* **Task requirements**
Your answer is the lines below, exactly, from the one that contains "Definition truthy (v" through the one that contains "Definition typeof_string (v", both included.

* **Input for this task**

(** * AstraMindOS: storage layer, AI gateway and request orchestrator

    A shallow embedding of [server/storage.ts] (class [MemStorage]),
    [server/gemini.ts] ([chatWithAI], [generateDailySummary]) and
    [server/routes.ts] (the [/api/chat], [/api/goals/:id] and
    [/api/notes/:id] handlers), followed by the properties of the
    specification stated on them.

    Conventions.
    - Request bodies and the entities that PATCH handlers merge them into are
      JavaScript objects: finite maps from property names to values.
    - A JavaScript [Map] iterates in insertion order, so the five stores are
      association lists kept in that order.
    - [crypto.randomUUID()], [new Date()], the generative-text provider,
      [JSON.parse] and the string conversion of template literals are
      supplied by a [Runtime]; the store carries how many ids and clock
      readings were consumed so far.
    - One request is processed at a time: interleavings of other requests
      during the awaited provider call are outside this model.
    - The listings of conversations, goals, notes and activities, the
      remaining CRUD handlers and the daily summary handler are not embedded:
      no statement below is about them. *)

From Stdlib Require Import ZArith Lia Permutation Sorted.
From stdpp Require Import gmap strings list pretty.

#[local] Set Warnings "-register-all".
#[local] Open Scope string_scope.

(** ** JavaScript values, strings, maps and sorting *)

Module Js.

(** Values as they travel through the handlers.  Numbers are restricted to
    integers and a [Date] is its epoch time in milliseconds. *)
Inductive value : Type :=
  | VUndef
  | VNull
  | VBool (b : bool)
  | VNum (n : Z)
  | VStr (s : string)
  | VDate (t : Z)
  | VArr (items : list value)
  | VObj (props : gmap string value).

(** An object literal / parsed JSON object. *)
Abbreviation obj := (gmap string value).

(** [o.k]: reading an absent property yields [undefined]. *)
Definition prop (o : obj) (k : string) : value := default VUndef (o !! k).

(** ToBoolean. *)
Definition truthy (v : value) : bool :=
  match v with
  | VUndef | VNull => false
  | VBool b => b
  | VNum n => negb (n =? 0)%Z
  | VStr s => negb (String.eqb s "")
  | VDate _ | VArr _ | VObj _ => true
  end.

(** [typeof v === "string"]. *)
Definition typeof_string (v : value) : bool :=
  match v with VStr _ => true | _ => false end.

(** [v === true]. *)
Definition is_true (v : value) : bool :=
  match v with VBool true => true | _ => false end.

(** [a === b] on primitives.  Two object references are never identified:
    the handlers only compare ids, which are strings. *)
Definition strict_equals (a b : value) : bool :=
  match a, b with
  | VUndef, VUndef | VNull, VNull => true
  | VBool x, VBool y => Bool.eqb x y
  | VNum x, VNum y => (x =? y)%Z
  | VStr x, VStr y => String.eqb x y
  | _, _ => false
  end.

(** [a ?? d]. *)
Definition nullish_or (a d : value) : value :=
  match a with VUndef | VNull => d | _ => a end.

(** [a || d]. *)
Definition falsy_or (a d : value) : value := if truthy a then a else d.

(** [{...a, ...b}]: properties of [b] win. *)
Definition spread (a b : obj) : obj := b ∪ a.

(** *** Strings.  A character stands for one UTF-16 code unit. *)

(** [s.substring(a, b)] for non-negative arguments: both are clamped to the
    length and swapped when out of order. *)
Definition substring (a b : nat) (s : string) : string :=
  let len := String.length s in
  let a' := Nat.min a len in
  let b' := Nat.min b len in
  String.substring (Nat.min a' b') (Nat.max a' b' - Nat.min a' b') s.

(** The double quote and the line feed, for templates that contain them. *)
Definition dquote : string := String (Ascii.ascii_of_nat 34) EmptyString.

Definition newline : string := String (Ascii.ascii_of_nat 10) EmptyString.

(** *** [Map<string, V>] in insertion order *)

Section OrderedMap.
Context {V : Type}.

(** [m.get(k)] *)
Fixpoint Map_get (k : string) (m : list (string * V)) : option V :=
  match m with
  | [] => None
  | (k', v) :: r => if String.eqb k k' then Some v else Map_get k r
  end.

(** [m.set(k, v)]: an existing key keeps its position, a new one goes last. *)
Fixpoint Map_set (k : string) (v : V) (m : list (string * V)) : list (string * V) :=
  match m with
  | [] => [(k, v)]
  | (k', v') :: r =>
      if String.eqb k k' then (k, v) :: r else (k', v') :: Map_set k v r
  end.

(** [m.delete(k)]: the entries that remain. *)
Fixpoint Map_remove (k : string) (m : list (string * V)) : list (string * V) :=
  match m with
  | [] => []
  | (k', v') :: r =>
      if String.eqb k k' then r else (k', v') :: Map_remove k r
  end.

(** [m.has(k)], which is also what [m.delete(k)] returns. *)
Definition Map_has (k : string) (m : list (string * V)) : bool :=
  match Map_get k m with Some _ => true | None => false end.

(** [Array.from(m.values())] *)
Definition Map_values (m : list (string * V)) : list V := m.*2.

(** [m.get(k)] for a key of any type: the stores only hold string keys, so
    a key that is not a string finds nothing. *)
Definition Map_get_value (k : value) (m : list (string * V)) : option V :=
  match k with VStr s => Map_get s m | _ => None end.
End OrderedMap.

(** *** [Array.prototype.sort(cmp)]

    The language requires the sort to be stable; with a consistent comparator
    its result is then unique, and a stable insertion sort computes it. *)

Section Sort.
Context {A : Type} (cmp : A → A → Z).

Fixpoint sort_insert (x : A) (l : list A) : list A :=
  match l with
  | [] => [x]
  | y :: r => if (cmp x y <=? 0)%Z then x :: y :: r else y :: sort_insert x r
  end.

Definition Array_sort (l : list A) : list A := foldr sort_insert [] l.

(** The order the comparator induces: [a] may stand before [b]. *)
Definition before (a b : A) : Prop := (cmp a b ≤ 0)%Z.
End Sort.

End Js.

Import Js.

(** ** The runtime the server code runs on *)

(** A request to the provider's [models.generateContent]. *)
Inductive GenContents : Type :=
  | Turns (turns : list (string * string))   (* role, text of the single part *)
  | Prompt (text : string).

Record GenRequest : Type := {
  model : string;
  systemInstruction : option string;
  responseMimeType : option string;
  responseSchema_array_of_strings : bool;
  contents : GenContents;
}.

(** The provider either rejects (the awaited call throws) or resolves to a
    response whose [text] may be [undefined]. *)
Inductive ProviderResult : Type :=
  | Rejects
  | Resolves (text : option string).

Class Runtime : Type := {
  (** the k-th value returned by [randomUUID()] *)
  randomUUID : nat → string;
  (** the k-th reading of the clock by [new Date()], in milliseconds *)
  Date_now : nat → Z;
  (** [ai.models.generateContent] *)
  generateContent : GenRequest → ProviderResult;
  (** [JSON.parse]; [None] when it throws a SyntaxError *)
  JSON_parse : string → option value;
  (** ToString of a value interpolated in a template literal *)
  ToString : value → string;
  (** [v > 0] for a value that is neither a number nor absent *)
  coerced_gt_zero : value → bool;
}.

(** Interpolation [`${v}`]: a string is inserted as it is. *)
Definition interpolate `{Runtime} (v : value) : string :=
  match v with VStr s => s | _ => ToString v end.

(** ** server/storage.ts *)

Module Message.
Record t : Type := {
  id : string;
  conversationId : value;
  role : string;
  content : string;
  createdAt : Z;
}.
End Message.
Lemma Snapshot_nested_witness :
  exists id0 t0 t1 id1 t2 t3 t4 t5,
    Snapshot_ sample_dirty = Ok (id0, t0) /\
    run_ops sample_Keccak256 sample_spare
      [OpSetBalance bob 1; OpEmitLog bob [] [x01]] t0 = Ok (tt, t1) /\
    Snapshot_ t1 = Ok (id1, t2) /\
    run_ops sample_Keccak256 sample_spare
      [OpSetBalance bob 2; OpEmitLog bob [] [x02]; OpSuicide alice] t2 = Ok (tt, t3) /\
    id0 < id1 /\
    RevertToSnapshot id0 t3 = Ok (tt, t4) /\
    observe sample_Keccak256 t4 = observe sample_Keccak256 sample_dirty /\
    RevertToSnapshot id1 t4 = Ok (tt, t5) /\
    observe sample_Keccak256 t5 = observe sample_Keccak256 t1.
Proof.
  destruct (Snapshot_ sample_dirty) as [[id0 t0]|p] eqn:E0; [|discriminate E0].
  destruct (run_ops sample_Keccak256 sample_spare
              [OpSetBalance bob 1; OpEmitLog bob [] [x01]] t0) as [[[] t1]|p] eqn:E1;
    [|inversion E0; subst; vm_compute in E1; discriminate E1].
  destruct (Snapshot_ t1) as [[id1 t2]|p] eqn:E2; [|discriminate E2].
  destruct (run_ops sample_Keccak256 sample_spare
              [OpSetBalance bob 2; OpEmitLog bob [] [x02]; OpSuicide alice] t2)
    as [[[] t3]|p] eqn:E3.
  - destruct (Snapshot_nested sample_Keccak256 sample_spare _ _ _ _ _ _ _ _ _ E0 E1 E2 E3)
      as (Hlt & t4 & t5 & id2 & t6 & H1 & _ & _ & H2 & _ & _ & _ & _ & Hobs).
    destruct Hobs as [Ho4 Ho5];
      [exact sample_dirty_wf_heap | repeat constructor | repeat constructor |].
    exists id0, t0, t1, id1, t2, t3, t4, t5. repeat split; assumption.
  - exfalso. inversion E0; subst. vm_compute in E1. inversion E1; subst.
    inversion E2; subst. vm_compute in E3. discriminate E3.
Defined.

* **Result for this task**
Definition truthy (v : value) : bool :=
  match v with
  | VUndef | VNull => false
  | VBool b => b
  | VNum n => negb (n =? 0)%Z
  | VStr s => negb (String.eqb s "")
  | VDate _ | VArr _ | VObj _ => true
  end.

(** [typeof v === "string"]. *)
Definition typeof_string (v : value) : bool :=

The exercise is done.